The memory ended as abruptly as it had begun. She studied it, tried to find details but details were there none. Just that she had been bleeding and she had run here and had trouble breathing. She tried to step down gingerly from the stool, knowing she was going to have to walk through the blood.
Her leg slid out from beneath her, unable to accept her commands, and she clattered down to the floor, her bones bouncing off the bar, the stools, the carpet and she screamed again even though it didn’t really hurt, not that much, but she screamed because it seemed like if you were ever going to have a chance to scream that was it, when you were lying collapsed in a pool of your own blood and your hair had fallen down over your eyes. She screamed until there was no more air in her lungs.

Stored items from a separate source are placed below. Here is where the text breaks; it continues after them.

(** The single pass is the repeated search: what it passed stays refused. *)
Lemma pump_from_drain n : ∀ m i s,
  counters_ok s → length (queue s) = (i + n)%nat → (n ≤ m)%nat →
  Forall (λ item, mayAdmit s (q_turn item) = false) (take i (queue s)) →
  pump_from n i s = drain m s.
Proof.
  induction n as [|n IH]; intros m i s Hc Hlen Hm Hpre; simpl.
  { rewrite drain_quiescent; [done|]. unfold quiescent. by rewrite take_ge in Hpre by lia. }
  destruct (noQueuedTurnAdmissible s) eqn:Hno.
  { rewrite drain_quiescent; [done|]. by apply noQueuedTurnAdmissible_sound. }
  destruct (lookup_lt_is_Some_2 (queue s) i) as [item Hi]; [lia|]. rewrite Hi.
  destruct (mayAdmit s (q_turn item)) eqn:Had.
  - destruct m as [|m]; [lia|]. simpl.
    assert (Hf : list_find (λ item, mayAdmit s (q_turn item) = true) (queue s) = Some (i, item)).
    { apply list_find_Some. split_and!; [done|done|]. intros j y Hj Hlt.
      rewrite Forall_lookup in Hpre. rewrite (Hpre j y); [done|]. by rewrite lookup_take_lt. }
    rewrite Hf. destruct (start _ item) as [s1 ev1] eqn:Es.
    pose proof (start_queue _ _ _ _ Es) as (Hq & Ha & Hr & _).
    rewrite (IH m); [done|..].
    + eapply counters_ok_ext; [exact Hq|exact Ha|exact Hr|by apply counters_ok_dequeueAt].
    + rewrite Hq. simpl. rewrite length_delete by eauto. lia.
    + lia.
    + rewrite Hq. simpl. rewrite take_delete. eapply Forall_impl; [exact Hpre|].
      intros x Hx. eapply start_no_widen; [exact Es|done|done].
  - apply IH; [done|lia|lia|]. rewrite (take_S_r _ _ _ Hi). apply Forall_app.
    split; [done|]. by repeat constructor.
Qed.

Lemma pump_rescan s : counters_ok s → pump s = rescan s.
Proof. intros Hc. apply pump_from_drain; [done|lia|lia|]. rewrite take_0. constructor. Qed.

Lemma dequeue_enqueued s item : dequeueAt (enqueue s item) (length (queue s)) item = s.
Proof.
  destruct s. unfold dequeueAt, enqueue, with_queue. simpl. f_equal; [|lia..].
  rewrite delete_take_drop, take_app_length, drop_ge, app_nil_r; [done|]. rewrite length_app. simpl. lia.
Qed.

(** An arrival at a queue where nothing is admissible: only it can start. *)
Lemma rescan_arrival s item :
  quiescent s →
  rescan (enqueue s item) =
    if mayAdmit s (q_turn item) then start s item else (enqueue s item, []).
Proof.
  intros Hq. unfold rescan. simpl. rewrite length_app, Nat.add_1_r. simpl.
  assert (Hpre : Forall (λ x, ¬ mayAdmit (enqueue s item) (q_turn x) = true) (queue s)).
  { eapply Forall_impl; [exact Hq|]. intros x Hx. simpl. unfold enqueue.
    by rewrite mayAdmit_with_queue, Hx. }
  rewrite list_find_app_r by (by apply list_find_None). simpl.
  change (mayAdmit (enqueue s item) (q_turn item)) with (mayAdmit s (q_turn item)).
  destruct (mayAdmit s (q_turn item)) eqn:Had; simpl; [|done].
  rewrite dequeue_enqueued. destruct (start s item) as [s1 ev1] eqn:Es.
  pose proof (start_queue _ _ _ _ Es) as (Hqs & _).
  rewrite drain_quiescent; [by rewrite app_nil_r|]. unfold quiescent. rewrite Hqs.
  eapply Forall_impl; [exact Hq|]. intros x Hx. by eapply start_no_widen.
Qed.

(** ** The ledger of promises *)

Definition settled : list Event → list nat :=
  omap (λ e, match e with EResolve p _ | EReject p _ => Some p | _ => None end).

Lemma sched_settled_app e1 e2 : settled (e1 ++ e2) = settled e1 ++ settled e2.
Proof. apply omap_app. Qed.

(** Promises of the running turns whose [run()] has not settled. *)
Definition in_flight (fin : gset nat) (rs : list RunningTurn) : list nat :=
  filter (λ p, p ∉ fin) (r_promise <$> rs).

(** Every promise made so far is settled, pending in the current call
    ([pend]), queued or in flight, and only one of these. *)
Record ledger (pend : list nat) (tr : list Event) (s : TurnScheduler) : Prop := {
  led_perm : settled tr ++ pend ++ (q_promise <$> queue s) ++ in_flight (finished s) (running s)
             ≡ₚ seq 0 (next_promise s);
  led_running : NoDup (r_promise <$> running s);
  led_finished : ∀ p, p ∈ finished s → p ∈ settled tr }.

Lemma ledger_enqueue p t tr s :
  ledger [p] tr s → ledger [] tr (enqueue s (mkQueued t p)).
Proof.
  intros [Hp Hr Hf]. split; simpl; [|done|done].
  rewrite <- Hp, fmap_app. simpl. f_equiv. rewrite <- app_assoc. simpl.
  by rewrite <- Permutation_middle.
Qed.

Lemma ledger_dequeue i item tr s :
  queue s !! i = Some item → ledger [] tr s → ledger [q_promise item] tr (dequeueAt s i item).
Proof.
  intros Hi [Hp Hr Hf]. split; simpl; [|done|done].
  rewrite <- Hp. f_equiv. simpl. apply delete_Permutation in Hi.
  apply (fmap_Permutation q_promise) in Hi. by rewrite Hi.
Qed.

Lemma ledger_reject p e tr s : ledger [p] tr s → ledger [] (tr ++ [EReject p e]) s.
Proof.
  intros [Hp Hr Hf]. split; simpl; [|done|].
  - rewrite <- Hp, sched_settled_app, <- app_assoc. done.
  - intros q Hq. rewrite sched_settled_app, elem_of_app. left. by apply Hf.
Qed.

(** Events that settle nothing. *)
Lemma ledger_silent pend tr ev s :
  settled ev = [] → ledger pend tr s → ledger pend (tr ++ ev) s.
Proof.
  intros He [Hp Hr Hf]. by split; rewrite ?sched_settled_app, ?He, ?app_nil_r.
Qed.


Lemma ledger_pending_not_running p tr s :
  ledger [p] tr s → (p ∉ (r_promise <$> running s)) ∧ (p ∉ finished s).
Proof.
  intros [Hp Hr Hf].
  assert (Hnd : NoDup (seq 0 (next_promise s))) by apply NoDup_seq.
  rewrite <- Hp in Hnd. apply NoDup_app in Hnd as (_ & Hdis & Hnd).
  assert (Hfin : p ∉ finished s).
  { intros Hin%Hf. apply (Hdis p Hin). rewrite elem_of_app. left. left. }
  split; [|done]. intros Hin. simpl in Hnd. apply NoDup_cons in Hnd as [Hnin _].
  apply Hnin. rewrite elem_of_app. right. by apply list_elem_of_filter.
Qed.

Lemma ledger_start item tr s s' ev :
  start s item = (s', ev) → ledger [q_promise item] tr s → ledger [] (tr ++ ev) s'.
Proof.
  unfold start. destruct (is_aborted _ _); intros ? Hl; simplify_eq.
  { by apply ledger_reject. }
  apply ledger_silent; [done|].
  destruct (ledger_pending_not_running _ _ _ Hl) as [Hnr Hnf].
  destruct Hl as [Hp Hr Hf]. split; simpl; [| |done].
  - rewrite <- Hp. f_equiv. simpl. unfold in_flight.
    rewrite fmap_app, filter_app. simpl. rewrite filter_cons, decide_True, filter_nil by done.
    rewrite app_assoc, Permutation_app_comm. done.
  - rewrite fmap_app. apply NoDup_app. split_and!; [done| |apply NoDup_singleton].
    intros q Hq ->%list_elem_of_singleton. done.
Qed.

Lemma ledger_pump tr s : ledger [] tr s → ledger [] (tr ++ (pump s).2) (pump s).1.
Proof.
  apply (pump_ind (ledger [])). intros tr' s' i item s'' ev Hl Hi _ _ Es.
  eapply ledger_start; [exact Es|]. by apply ledger_dequeue.
Qed.

Lemma ledger_deactivate tr s s' ev :
  deactivateIfStuck s = (s', ev) → ledger [] tr s → ledger [] (tr ++ ev) s'.
Proof.
  unfold deactivateIfStuck. intros Hd [Hp Hr Hf].
  destruct (onStuck opts) as [f|]; [|simplify_eq; by apply ledger_silent].
  destruct (stuck s); [simplify_eq; by apply ledger_silent|].
  destruct (blockingTurn s) as [b|]; [|simplify_eq; by apply ledger_silent].
  destruct (_ && _); [|simplify_eq; by apply ledger_silent]. simplify_eq.
  assert (He : settled ((λ item, EReject (q_promise item) (StuckRejection (f (r_turn b)))) <$>
                        queue s) = q_promise <$> queue s).
  { clear. induction (queue s) as [|x q IH]; [done|]. rewrite !fmap_cons. simpl. by rewrite IH. }
  split; simpl; [|done|].
  - by rewrite sched_settled_app, He, <- Hp, <- app_assoc.
  - intros q Hq. rewrite sched_settled_app, elem_of_app. left. by apply Hf.
Qed.

(** The fields the ledger reads. *)
Lemma ledger_ext pend tr s s' :
  queue s' = queue s → running s' = running s → finished s' = finished s →
  next_promise s' = next_promise s → ledger pend tr s → ledger pend tr s'.
Proof. intros Hq Hr Hf Hn [? ? ?]. split; rewrite ?Hq, ?Hr, ?Hf, ?Hn; done. Qed.

(** ** Every operation preserves the invariant *)

(** The blocking turn is running, a stuck scheduler queues nothing, and the
    queue respects its hard limit. *)
Record shape (s : TurnScheduler) : Prop := {
  sh_blocking : ∀ b, blockingTurn s = Some b → b ∈ running s;
  sh_stuck : is_Some (stuck s) → queue s = [];
  sh_limit : ∀ l, hardLimit opts = Some l → (length (queue s) ≤ l)%nat }.

Record sched_inv (tr : list Event) (s : TurnScheduler) : Prop := {
  si_counters : counters_ok s;
  si_quiescent : quiescent s;
  si_ledger : ledger [] tr s;
  si_shape : shape s }.

Lemma shape_start s item s' ev : start s item = (s', ev) → shape s → shape s'.
Proof.
  unfold start. destruct (is_aborted _ _); intros ? [Hb Hs Hl]; simplify_eq; [done|].
  split; simpl; [|done|done]. intros b. destruct (blockingTurn s) as [b'|] eqn:E.
  - intros [= ->]. rewrite elem_of_app. left. by apply Hb.
  - destruct (alwaysInterleave _); intros ?; simplify_eq.
    rewrite elem_of_app, list_elem_of_singleton. by right.
Qed.

Lemma shape_dequeueAt s i item : queue s !! i = Some item → shape s → shape (dequeueAt s i item).
Proof.
  intros Hi [Hb Hs Hl]. split; simpl; [done| |].
  - intros Hst. by rewrite (Hs Hst) in Hi.
  - intros l Hlim. rewrite length_delete by eauto. specialize (Hl l Hlim). lia.
Qed.

Lemma shape_pump s : shape s → shape (pump s).1.
Proof.
  apply (pump_ind (λ _, shape)); [|exact []]. intros _ s' i item s'' ev Hs Hi _ _ Es.
  eapply shape_start; [exact Es|]. by apply shape_dequeueAt.
Qed.

Lemma pump_inv tr s :
  counters_ok s → ledger [] tr s → shape s → sched_inv (tr ++ (pump s).2) (pump s).1.
Proof.
  intros Hc Hl Hs. destruct (pump s) as [s' ev] eqn:E.
  destruct (pump_quiescent _ _ _ E Hc) as [Hq Hc'].
  pose proof (ledger_pump tr s Hl) as Hl'. pose proof (shape_pump s Hs) as Hs'.
  rewrite E in Hl', Hs'. by split.
Qed.

Lemma deactivate_inv tr s s' ev :
  deactivateIfStuck s = (s', ev) → sched_inv tr s → sched_inv (tr ++ ev) s'.
Proof.
  intros Hd [Hc Hq Hl Hs]. pose proof (ledger_deactivate _ _ _ _ Hd Hl) as Hl'.
  assert (counters_ok s' ∧ quiescent s' ∧ shape s') as (? & ? & ?); [|by split].
  unfold deactivateIfStuck in Hd.
  destruct (onStuck opts) as [f|]; [|by simplify_eq].
  destruct (stuck s); [by simplify_eq|].
  destruct (blockingTurn s) as [b|] eqn:Eb; [|by simplify_eq].
  destruct (_ && _); [|by simplify_eq]. simplify_eq.
  split_and!; [done|constructor|]. destruct Hs as [Hb _ _]. split; simpl; [|done|lia].
  intros b' ?; simplify_eq. by apply Hb.
Qed.

Lemma fresh_ledger tr s :
  ledger [] tr s → ledger [next_promise s] tr (fresh_promise s).
Proof.
  intros [Hp Hr Hf]. split; [|done|done].
  cbn [fresh_promise queue running finished next_promise].
  rewrite seq_S, Nat.add_0_l, <- Hp. simpl.
  rewrite <- Permutation_middle, <- Permutation_cons_append. done.
Qed.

The door of the bar swung open and she stopped screaming. She turned wild eyes to the light off the street and saw two kids there, black kids in basketball jerseys. One was taller than the other, maybe older. She couldn’t speak, couldn’t call out for help. The older kid disappeared but the younger one just stood there, staring at her, his facial features lost in silhouette.
Help me, she thought, please, help me, but he just stood there and stared.